27 Jul 2012

Penembak Malaysia Mendapat Emas Olimpiade

Ini adalah salah satu peristiwa pertama Olimpiade London pada hari Sabtu pagi, tapi senapan angin 10 meter putri juga bisa menjadi di antara yang paling sensasional. Nur Suryani Mohamed Taibi, penembak dari Malaysia, akan bersaing di Barak Royal artileri sementara hamil delapan bulan. Setidaknya tiga ibu hamil telah berkompetisi di Olimpiade sebelumnya, tetapi Suryani, saat ia suka untuk dikenal, dengan mudah akan menjadi atlet yang paling banyak hamil telah mengambil bagian.

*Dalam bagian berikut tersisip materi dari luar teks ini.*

(* ===== verification/HttpApi.v ===== *)
(** * The HTTP API ([internal/httpapi])

    The routes, and what happens to a request before a method of the manager is called:
    the bearer token, the decoding of the body into the type of the request, its validation,
    the refusal of statistics resets.  Calls of the manager are named by [endpoint]; the
    components model what they do.  Decompression and JSON are the interface [Bodies]. *)
From S2P Require Import Prelude GoStr GoTime GoNet GoAny UsageStore AccessAudit SingBoxConfig Users Lifecycle Plugin ForwardRules ForwardRender Forwarding ForwardManager Benchmark Geocheck Auth.
Import Auth.

Module HttpApi.

Definition maxRequestBodySize : Z := 1073741824.

Inductive endpoint :=
| AuditConfig | AuditPull | AuditAck | AuditStatus
| BenchmarkStart | BenchmarkCancel | BenchmarkGet
| CoreStart | CoreStop | CoreHealthcheck
| ForwardingValidate | ForwardingSync | ForwardingStatus
| AddUser | GetInboundUsers | RemoveUser | GetInboundUsersCount | AddUsers | RemoveUsers
| DropUsersConnections | DropIPs
| GetUserOnlineStatus | GetSystemStats | GetGeocheck
| GetUsersStats | GetUsersInboundStats | GetInboundStats | GetOutboundStats
| GetAllInboundStats | GetAllOutboundStats | GetCombinedStats
| SnapshotsActivate | SnapshotsPull | SnapshotsAck | SnapshotsStatus
| GetUserIPList | GetUsersIPList
| PluginSync | PluginCompile | BlockIPs | UnblockIPs | RecreateTables.

#[export] Instance endpoint_eq_dec : EqDecision endpoint.
Proof. solve_decision. Defined.

(** A route: method, path, what it calls, whether it reads a body *)
Record Route := { method : string; path : string; calls : endpoint; reads_body : bool }.
Definition POST (p : string) (e : endpoint) : Route := {| method := "POST"; path := p; calls := e; reads_body := true |}.
Definition bare (m p : string) (e : endpoint) : Route := {| method := m; path := p; calls := e; reads_body := false |}.

Definition registerAccessAudit : list Route :=
  [POST "/node/access-audit/config" AuditConfig; POST "/node/access-audit/pull" AuditPull;
   POST "/node/access-audit/ack" AuditAck; bare "GET" "/node/access-audit/status" AuditStatus].

(** The path [{id}] is one segment. *)
Definition benchmark_routes : list Route :=
  [POST "/node/benchmarks/start" BenchmarkStart; POST "/node/benchmarks/cancel" BenchmarkCancel; bare "GET" "/node/benchmarks/{id}" BenchmarkGet].
Definition core_routes : list Route :=
  [POST "/node/core/start" CoreStart; bare "GET" "/node/core/stop" CoreStop; bare "GET" "/node/core/healthcheck" CoreHealthcheck].
Definition forwarding_routes : list Route :=
  [POST "/node/forwarding/validate" ForwardingValidate; POST "/node/forwarding/sync" ForwardingSync;
   bare "GET" "/node/forwarding/status" ForwardingStatus].
Definition handler_routes : list Route :=
  [POST "/node/handler/add-user" AddUser; POST "/node/handler/get-inbound-users" GetInboundUsers;
   POST "/node/handler/remove-user" RemoveUser; POST "/node/handler/get-inbound-users-count" GetInboundUsersCount;
   POST "/node/handler/add-users" AddUsers; POST "/node/handler/remove-users" RemoveUsers;
   POST "/node/handler/drop-users-connections" DropUsersConnections; POST "/node/handler/drop-ips" DropIPs].
Definition stats_routes : list Route :=
  [POST "/node/stats/get-user-online-status" GetUserOnlineStatus; bare "GET" "/node/stats/get-system-stats" GetSystemStats;
   POST "/node/stats/get-geocheck" GetGeocheck; POST "/node/stats/get-users-stats" GetUsersStats;
   POST "/node/stats/get-users-inbound-stats" GetUsersInboundStats; POST "/node/stats/get-inbound-stats" GetInboundStats;
   POST "/node/stats/get-outbound-stats" GetOutboundStats; POST "/node/stats/get-all-inbounds-stats" GetAllInboundStats;
   POST "/node/stats/get-all-outbounds-stats" GetAllOutboundStats; POST "/node/stats/get-combined-stats" GetCombinedStats].
Definition snapshot_routes : list Route :=
  [bare "POST" "/node/stats/usage-snapshots/activate" SnapshotsActivate; POST "/node/stats/usage-snapshots/pull" SnapshotsPull;
   POST "/node/stats/usage-snapshots/ack" SnapshotsAck; bare "GET" "/node/stats/usage-snapshots/status" SnapshotsStatus].
Definition ip_routes : list Route :=
  [POST "/node/stats/get-user-ip-list" GetUserIPList; bare "GET" "/node/stats/get-users-ip-list" GetUsersIPList].
Definition plugin_routes : list Route :=
  [POST "/node/plugin/sync" PluginSync; POST "/node/plugin/compile" PluginCompile;
   POST "/node/plugin/nftables/block-ips" BlockIPs; POST "/node/plugin/nftables/unblock-ips" UnblockIPs;
   bare "POST" "/node/plugin/nftables/recreate-tables" RecreateTables].
Definition registerPublic : list Route :=
  registerAccessAudit ++ benchmark_routes ++ core_routes ++ forwarding_routes ++ handler_routes ++ stats_routes ++ snapshot_routes ++
  ip_routes ++ plugin_routes.

(** [http.ServeMux]: a segment in braces matches any non-empty one; [GET] also serves [HEAD]. *)
Definition segment_matches (pattern s : string) : bool :=
  if has_prefix pattern "{" then negb (bool_decide (s = "")) else bool_decide (pattern = s).
Fixpoint segments_match (patterns segments : list string) : bool :=
  match patterns, segments with
  | [], [] => true
  | p :: ps, s :: ss => segment_matches p s && segments_match ps ss
  | _, _ => false
  end.
Definition method_matches (registered m : string) : bool :=
  bool_decide (registered = m) || (bool_decide (registered = "GET") && bool_decide (m = "HEAD")).
Definition route_matches (m p : string) (r : Route) : bool :=
  method_matches (method r) m && segments_match (split_byte "/" (path r)) (split_byte "/" p).
Definition find_route (m p : string) : option Route := head (filter (λ r, route_matches m p r = true) registerPublic).

Record Request := {
  req_method : string; req_path : string; Authorization : string; Content_Encoding : string;
  body : string; RemoteAddr : string }.

(** The body that an endpoint reads *)
Definition body_type (e : endpoint) : Type :=
  match e with
  | AuditConfig => AccessAudit.Config
  | AuditPull => Z
  | AuditAck => string * Z
  | BenchmarkStart => Benchmark.Request
  | BenchmarkCancel => string
  | CoreStart => Lifecycle.StartRequest
  | ForwardingValidate | ForwardingSync => FwManager.SyncRequest
  | AddUser => Users.AddUserRequest
  | GetInboundUsers | GetInboundUsersCount => string
  | RemoveUser => Users.RemoveUserRequest
  | AddUsers => Users.AddUsersRequest
  | RemoveUsers => Users.RemoveUsersRequest
  | DropUsersConnections | DropIPs | UnblockIPs => list string
  | GetUserOnlineStatus | GetUserIPList => string
  | GetGeocheck => Geocheck.Request
  | GetUsersStats | GetUsersInboundStats | GetAllInboundStats | GetAllOutboundStats | GetCombinedStats => bool
  | GetInboundStats | GetOutboundStats => string * bool
  | SnapshotsPull => UsageStore.PullRequest
  | SnapshotsAck => UsageStore.AckRequest
  | PluginSync | PluginCompile => Plugin.PluginSyncRequest
  | BlockIPs => list Users.BlockIP
  | _ => unit
  end.

Definition require (value msg : string) : result unit := fail_if (bool_decide (value = "")) (ErrMsg msg).

(** The method [Validate] of a request that has one *)
Definition validate (e : endpoint) : body_type e → result unit :=
  match e with
  | CoreStart => λ r, Users.validate_start (Lifecycle.CoreType r) (Lifecycle.req_SingBoxConfig r)
  | AddUser => Users.validate_add_user
  | RemoveUser => Users.validate_remove_user
  | AddUsers => Users.validate_add_users
  | RemoveUsers => Users.validate_remove_users
  | GetInboundUsers | GetInboundUsersCount => λ tag, require tag "tag is required"
  | DropUsersConnections => Users.validate_drop_users
  | DropIPs | UnblockIPs => Users.validateIPs
  | GetUserOnlineStatus => λ username, require username "username is required"
  | GetInboundStats | GetOutboundStats => λ r, require r.1 "tag is required"
  | GetUserIPList => λ userID, require userID "userId is required"
  | BlockIPs => Users.validate_block_ips
  | _ => λ _, Ok tt
  end.

(** The field [Reset] of a query of statistics *)
Definition is_reset (e : endpoint) : body_type e → bool :=
  match e with
  | GetUsersStats | GetUsersInboundStats | GetAllInboundStats | GetAllOutboundStats | GetCombinedStats => λ r, r
  | GetInboundStats | GetOutboundStats => λ r, r.2
  | _ => λ _, false
  end.

(** What comes back: the answer of a middleware, or a call of the manager with the decoded
    body. *)
Inductive outcome :=
| NoRoute
| Reply (status : Z) (message : string)
| Call (e : endpoint) (b : option (body_type e)).

(** [zstd] and [json.Unmarshal] into the type of the endpoint *)
Class Bodies := {
  zstd_decode : string → result string;
  unmarshal : ∀ e, string → result (body_type e)
}.

(** [http.MaxBytesReader] *)
Definition body_limit (e : endpoint) : option Z :=
  match e with
  | BenchmarkStart => Some 32768%Z
  | AuditConfig | AuditPull | AuditAck => Some 2097152%Z
  | _ => None
  end.

Section api.
Context {K : Type} {KeysI : Keys K} {TokenI : TokenJson} {CaseI : UnicodeCase} {PrintI : UnicodePrint} {BodiesI : Bodies}.

Definition requireJWT (key : K) (now : Z) (header : string) : result unit :=
  let token := trim_prefix header "Bearer " in
  if bool_decide (token = header) || bool_decide (token = "") then Err (ErrMsg "missing bearer token")
  else _ ← Verify key now token; Ok tt.

Definition decodeRequestBody (limit : option Z) (encoding raw : string) : result string :=
  _ ← fail_if (match limit with Some n => (n <? slen raw)%Z | None => false end) (ErrMsg "http: request body too large");
  let encoding := trim_space (to_lower encoding) in
  payload ← (if bool_decide (encoding = "") || bool_decide (encoding = "identity") then Ok raw
             else if bool_decide (encoding = "zstd") then zstd_decode raw
             else Err (ErrMsg ("unsupported content encoding: " +:+ encoding)));
  _ ← fail_if (maxRequestBodySize <? slen payload)%Z (ErrMsg "request body exceeds 1073741824 bytes");
  _ ← fail_if (bool_decide (trim_space payload = "")) ErrEOF;
  Ok payload.

(** The decoded body, or the message of the refusal *)
Definition decodeJSON (e : endpoint) (r : Request) : body_type e + string :=
  match (payload ← decodeRequestBody (body_limit e) (Content_Encoding r) (body r); unmarshal e payload) with
  | Err _ => inr "invalid JSON body"
  | Ok b => match validate e b with Ok _ => inl b | Err err => inr (Service.Error err) end
  end.

Definition is_audit (e : endpoint) : bool := bool_decide (e ∈ [AuditConfig; AuditPull; AuditAck; AuditStatus]).

(** A handler up to its call of the manager *)
Definition handler (has_audit snapshots_active : bool) (route : Route) (r : Request) : outcome :=
  let e := calls route in
  if is_audit e && negb has_audit then Reply 501 "Access audit is unavailable"
  else if negb (reads_body route) then Call e None
  else match decodeJSON e r with
       | inr msg => Reply 400 msg
       | inl b =>
           if is_reset e b && snapshots_active
           then Reply 409 "reset-based statistics are disabled while usage_snapshot_v1 is active"
           else Call e (Some b)
       end.

Definition serve (key : K) (now : Z) (has_audit snapshots_active : bool) (r : Request) : outcome :=
  match find_route (req_method r) (req_path r) with
  | None => NoRoute
  | Some route =>
      match requireJWT key now (Authorization r) with
      | Err e => Reply 401 (Service.Error e)
      | Ok _ => handler has_audit snapshots_active route r
      end
  end.

(** [requireInternalToken]: the connection is closed, or the configuration is sent. *)
Definition requireInternalToken (configured token : string) : bool :=
  negb (bool_decide (token = "")) && bool_decide (token = configured).

Definition clientIP (r : Request) : string :=
  match split_host_port (RemoteAddr r) with Some (host, _) => host | None => RemoteAddr r end.

(** [writeForwardingError]: status and code *)
Definition writeForwardingError (e : error) : Z * string :=
  if error_chain (λ e, match e with ErrConflict _ _ _ _ => true | _ => false end) e
  then (409%Z, "FORWARDING_PORT_CONFLICT") else (422%Z, "FORWARDING_APPLY_FAILED").

Definition is_busy : error → bool := error_chain (λ e, match e with ErrBusy => true | _ => false end).

(** The status of the answer when the call fails; the calls that are missing do not fail. *)
Definition error_status (e : endpoint) (err : error) : Z :=
  match e with
  | AuditConfig => 422
  | AuditPull | AuditStatus => 500
  | AuditAck => 409
  | BenchmarkStart | GetGeocheck => if is_busy err then 409 else 422
  | BenchmarkGet => 404
  | ForwardingValidate | ForwardingSync => (writeForwardingError err).1
  | GetSystemStats | SnapshotsActivate | SnapshotsStatus => 503
  | SnapshotsPull | SnapshotsAck => 409
  | _ => 200
  end.

End api.
End HttpApi.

"Sejak saya mulai syuting pada tahun 1997, saya telah memimpikan untuk pergi ke Olimpiade," katanya, setelah pelatihan pagi di Rentang Menembak Nasional Malaysia di pinggiran Kuala Lumpur. Jadi, ketika pada Januari Suryani menemukan bahwa dia hamil, pikiran pertamanya adalah bahwa dia London ambisi sudah berakhir. Tapi setelah berbicara dengan suaminya dan berdoa, dia berubah pikiran. Jika "segala sesuatu adalah dalam rangka", ia masih akan mencoba, dia mengatakan kepada saya.

Dua hari kemudian, ia memenuhi syarat untuk Olimpiade di senapan angin 10 meter, dan tidak melihat kembali. periode awal dari morning sickness, yang Suryani sekarang berpikir bahwa kehamilan bahkan mungkin memberinya keuntungan kecil. "Sekarang saya memiliki keseimbangan di depan dan belakang," katanya, sambil tersenyum. "Jadi stabilitas itu ada."

Dengan perutnya menggelembung, hanya masuk dan keluar dari jenis yang tebal ia gunakan untuk pemotretan adalah sesuatu siksaan. Hal ini dengan lega bahwa dia unbuckles ikat pinggangnya untuk memungkinkan dirinya untuk duduk dan bicara padaku. Tidak semua orang di Malaysia mendukung keputusannya untuk ambil bagian, tetapi di bawah tersenyum, jelas bahwa ada tekad baja untuk petugas 30 tahun angkatan laut.

"Beberapa orang mengatakan bahwa saya gila Beberapa orang mengatakan aku terlalu egois.. Tapi saya hanya mengabaikan apa yang orang lain katakan. Saya hanya berkonsentrasi pada apa yang ingin saya lakukan dan apa yang saya impikan." Dan mimpi itu saat ini melibatkan mengambil pertama kalinya medali emas Malaysia saat makan siang pada hari Sabtu.
'Tidak menendang' Saat ini peringkat ke-47 di dunia, itu akan menjadi marah besar jika Suryani melakukan membuatnya ke podium. Tetapi untuk kredit, dia sudah memiliki catatan turnamen solid, dengan emas di Commonwealth Games tahun 2010, dan perunggu di Asian Games.

Jika dia adalah untuk keluar di atas, ia harus anak yang belum lahir untuk memainkan perannya dan bukan tendangan pada saat yang genting. "Pada pagi hari kompetisi, biasanya, saya akan katakan kepada bayi saya, 'Mummy yang akan bersaing hari ini jadi saya membutuhkan Anda untuk tenang, dan kemudian setelah itu jika Anda ingin menjadi aktif dan Anda ingin menendang bola atau sesuatu yang OK! '"

Di luar lapangan tembak indoor, JJ Raj, sekretaris jenderal Asosiasi Menembak Nasional Malaysia, dan Muzli Mustakim, manajer Suryani itu, bergabung dengan kami. Saat mereka berbagi minuman perpisahan dengan kolam renang, JJ Raj mengatakan dia tahu bahwa perdana menteri Malaysia akan mengambil minat khusus dalam acara itu.